Sunday, July 02, 2006

On top of world no more

Almost as if by design, you are permitted an occasional, brief taste of The Good Stuff before The Cup is slapped away from your lips by the unfeeling, uncaring corporate gods.

What cup is that you might ask? Nothing other than the White Collar Worker Holy Grail: Job Satisfaction. It is incredibly elusive, hidden behind riddles and mysteries and hoaxes, and possibly clues to its location reside in the form of anagrams on the back of the Mona Lisa.

Lord knows I’ve had no luck following its trail via conventional means, working hard, creating results for the company, establishing a stellar reputation, and forming healthy relationships with peers, employees and the fucking idiots above me.

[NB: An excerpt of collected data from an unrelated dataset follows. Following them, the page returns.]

(* ===== verification/BitSetFacts.v ===== *)
(** * Bit sets: words, masks, ranges, searches and iteration *)
From Stdlib Require Import ZArith Lia Sorted.
From stdpp Require Import base numbers list.
From S2P Require Import Prelude Swar BitSet RustSlice.
Open Scope Z_scope.
Open Scope rust_scope.

(** ** Words, masks and the set a vector of words denotes *)

(** *** Words *)

Definition is_word (w : Z) : Prop := 0 <= w < 2 ^ 64.

Lemma word_high w n : is_word w -> 64 <= n -> Z.testbit w n = false.
Proof.
  intros [H0 H1] Hn. destruct (Z.eq_dec w 0) as [->|Hw]; [apply Z.bits_0|].
  apply Z.bits_above_log2; [done|]. apply Z.log2_lt_pow2; [lia|]. eapply Z.lt_le_trans; [exact H1|]. apply Z.pow_le_mono_r; lia.
Qed.

Lemma word_of_bits w : 0 <= w -> (forall n, 64 <= n -> Z.testbit w n = false) -> is_word w.
Proof.
  intros H0 Hb. split; [done|]. destruct (Z.eq_dec w 0) as [->|Hw]; [done|]. apply Z.log2_lt_pow2; [lia|].
  destruct (Z.lt_ge_cases (Z.log2 w) 64) as [|Hl]; [done|]. specialize (Hb _ Hl). rewrite Z.bit_log2 in Hb by lia. done.
Qed.

Lemma u64_max_ones : u64_max = Z.ones 64.
Proof. done. Qed.

Lemma not_u64_spec w n : is_word w -> 0 <= n -> Z.testbit (not_u64 w) n = (n <? 64) && negb (Z.testbit w n).
Proof.
  intros Hw Hn. unfold not_u64. rewrite u64_max_ones, Z.sub_nocarry_ldiff.
  - rewrite Z.ldiff_spec, Z.testbit_ones_nonneg by lia. done.
  - apply Z.bits_inj'. intros m Hm. rewrite Z.ldiff_spec, Z.bits_0, Z.testbit_ones_nonneg by lia.
    destruct (Z.ltb_spec m 64); [apply andb_false_r|]. by rewrite word_high.
Qed.

Lemma is_word_not w : is_word w -> is_word (not_u64 w).
Proof. unfold is_word, not_u64, u64_max. intros. lia. Qed.
Lemma is_word_lor a b : is_word a -> is_word b -> is_word (Z.lor a b).
Proof.
  intros Ha Hb. apply word_of_bits; [apply Z.lor_nonneg; split; [apply Ha|apply Hb]|].
  intros n Hn. by rewrite Z.lor_spec, !word_high.
Qed.
Lemma is_word_land a b : is_word a -> is_word b -> is_word (Z.land a b).
Proof.
  intros Ha Hb. apply word_of_bits; [apply Z.land_nonneg; left; apply Ha|].
  intros n Hn. by rewrite Z.land_spec, !word_high.
Qed.
Lemma is_word_zero : is_word 0.
Proof. done. Qed.
Lemma is_word_max : is_word u64_max.
Proof. done. Qed.

Create HintDb word discriminated.
#[export] Hint Resolve is_word_not is_word_lor is_word_land is_word_zero is_word_max : word.

(** A word is zero exactly when it has no bit. *)
Lemma word_zero w : is_word w -> (w =? 0) = true <-> forall j, (j < 64)%nat -> Z.testbit w (Z.of_nat j) = false.
Proof.
  intros Hw. rewrite Z.eqb_eq. split; [intros -> j _; apply Z.bits_0|]. intros Hb. apply Z.bits_inj'. intros n Hn. rewrite Z.bits_0.
  destruct (Z.lt_ge_cases n 64) as [Hl|Hl]; [|by apply word_high]. specialize (Hb (Z.to_nat n)). rewrite Z2Nat.id in Hb by lia. apply Hb. lia.
Qed.

Lemma word_nonzero w : is_word w -> (w =? 0) = false -> exists j, (j < 64)%nat /\ Z.testbit w (Z.of_nat j) = true.
Proof.
  intros Hw Hz. apply Z.eqb_neq in Hz. assert (0 < w) by (destruct Hw; lia). exists (Z.to_nat (Z.log2 w)).
  pose proof (Z.log2_nonneg w). assert (Z.log2 w < 64) by (apply Z.log2_lt_pow2; [lia|apply Hw]).
  split; [lia|]. rewrite Z2Nat.id by done. by apply Z.bit_log2.
Qed.

(** *** Masks *)

Definition bit_mask (n : nat) : Z := Z.shiftl 1 (Z.of_nat n).

Lemma bit_mask_pow n : bit_mask n = 2 ^ Z.of_nat n.
Proof. unfold bit_mask. by rewrite Z.shiftl_1_l. Qed.

Lemma bit_mask_word n : (n < 64)%nat -> is_word (bit_mask n).
Proof. intros Hn. rewrite bit_mask_pow. split; [lia|]. apply Z.pow_lt_mono_r; lia. Qed.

After three long years of work, endless frustration, thousands of PowerPoint pages and millions of dollars in profit, I was exactly where I wanted to be in the company, doing exactly what I wanted to do. Sure, the project wasn’t all that high profile. And yes, it wasn’t a new project as much as making the most out of an old one, but it was all mine. I could do just about anything I wanted to with it. I had earned that kind of trust. I said give it to me, and I’ll milk that old cow until the last drop of milk squirts out of her ragged old teat.

Promises were made. Commitments were written down and agreed on. Various execs at every level of the company signed off on my plan. All that was left was to execute, and so that’s what I’ve been doing for the last six months, me and team of 30ish, all of whom signed on to this leaky old Titanic because they believed in me.

Then, I got the call. The company had sold my Titanic, while I was below deck welding shut the holes. My Titanic now belongs to someone else, someone who really doesn’t give a shit if my ship sinks because my company wants him to build an entirely new ship. My Titanic, to him, is nothing but trouble, a distraction, something that would best be left to drop to the ocean floor. Where is that second iceberg when you need it?

What kills me about all this is that every boss I had, all the guys who have come to think of me as a superstar, who know that I deliver, who have seen me occasionally work miracles, are gone. All that credibility and good will, poof.

Now I’m working for some putz who wasn’t even part of the company a week ago. In fact, my company BOUGHT HIS COMPANY. Somehow, I’m taking orders from him, even though my division MADE MORE MONEY LAST YEAR THAN HIS ENTIRE SHITTY OPERATION.

I feel betrayed, abandoned, and utterly fucked by the corporate gods. I was on top of the world, but my world seems to be slated for destruction by a powerful alien entity.

I hate working on my resume. I just hate it.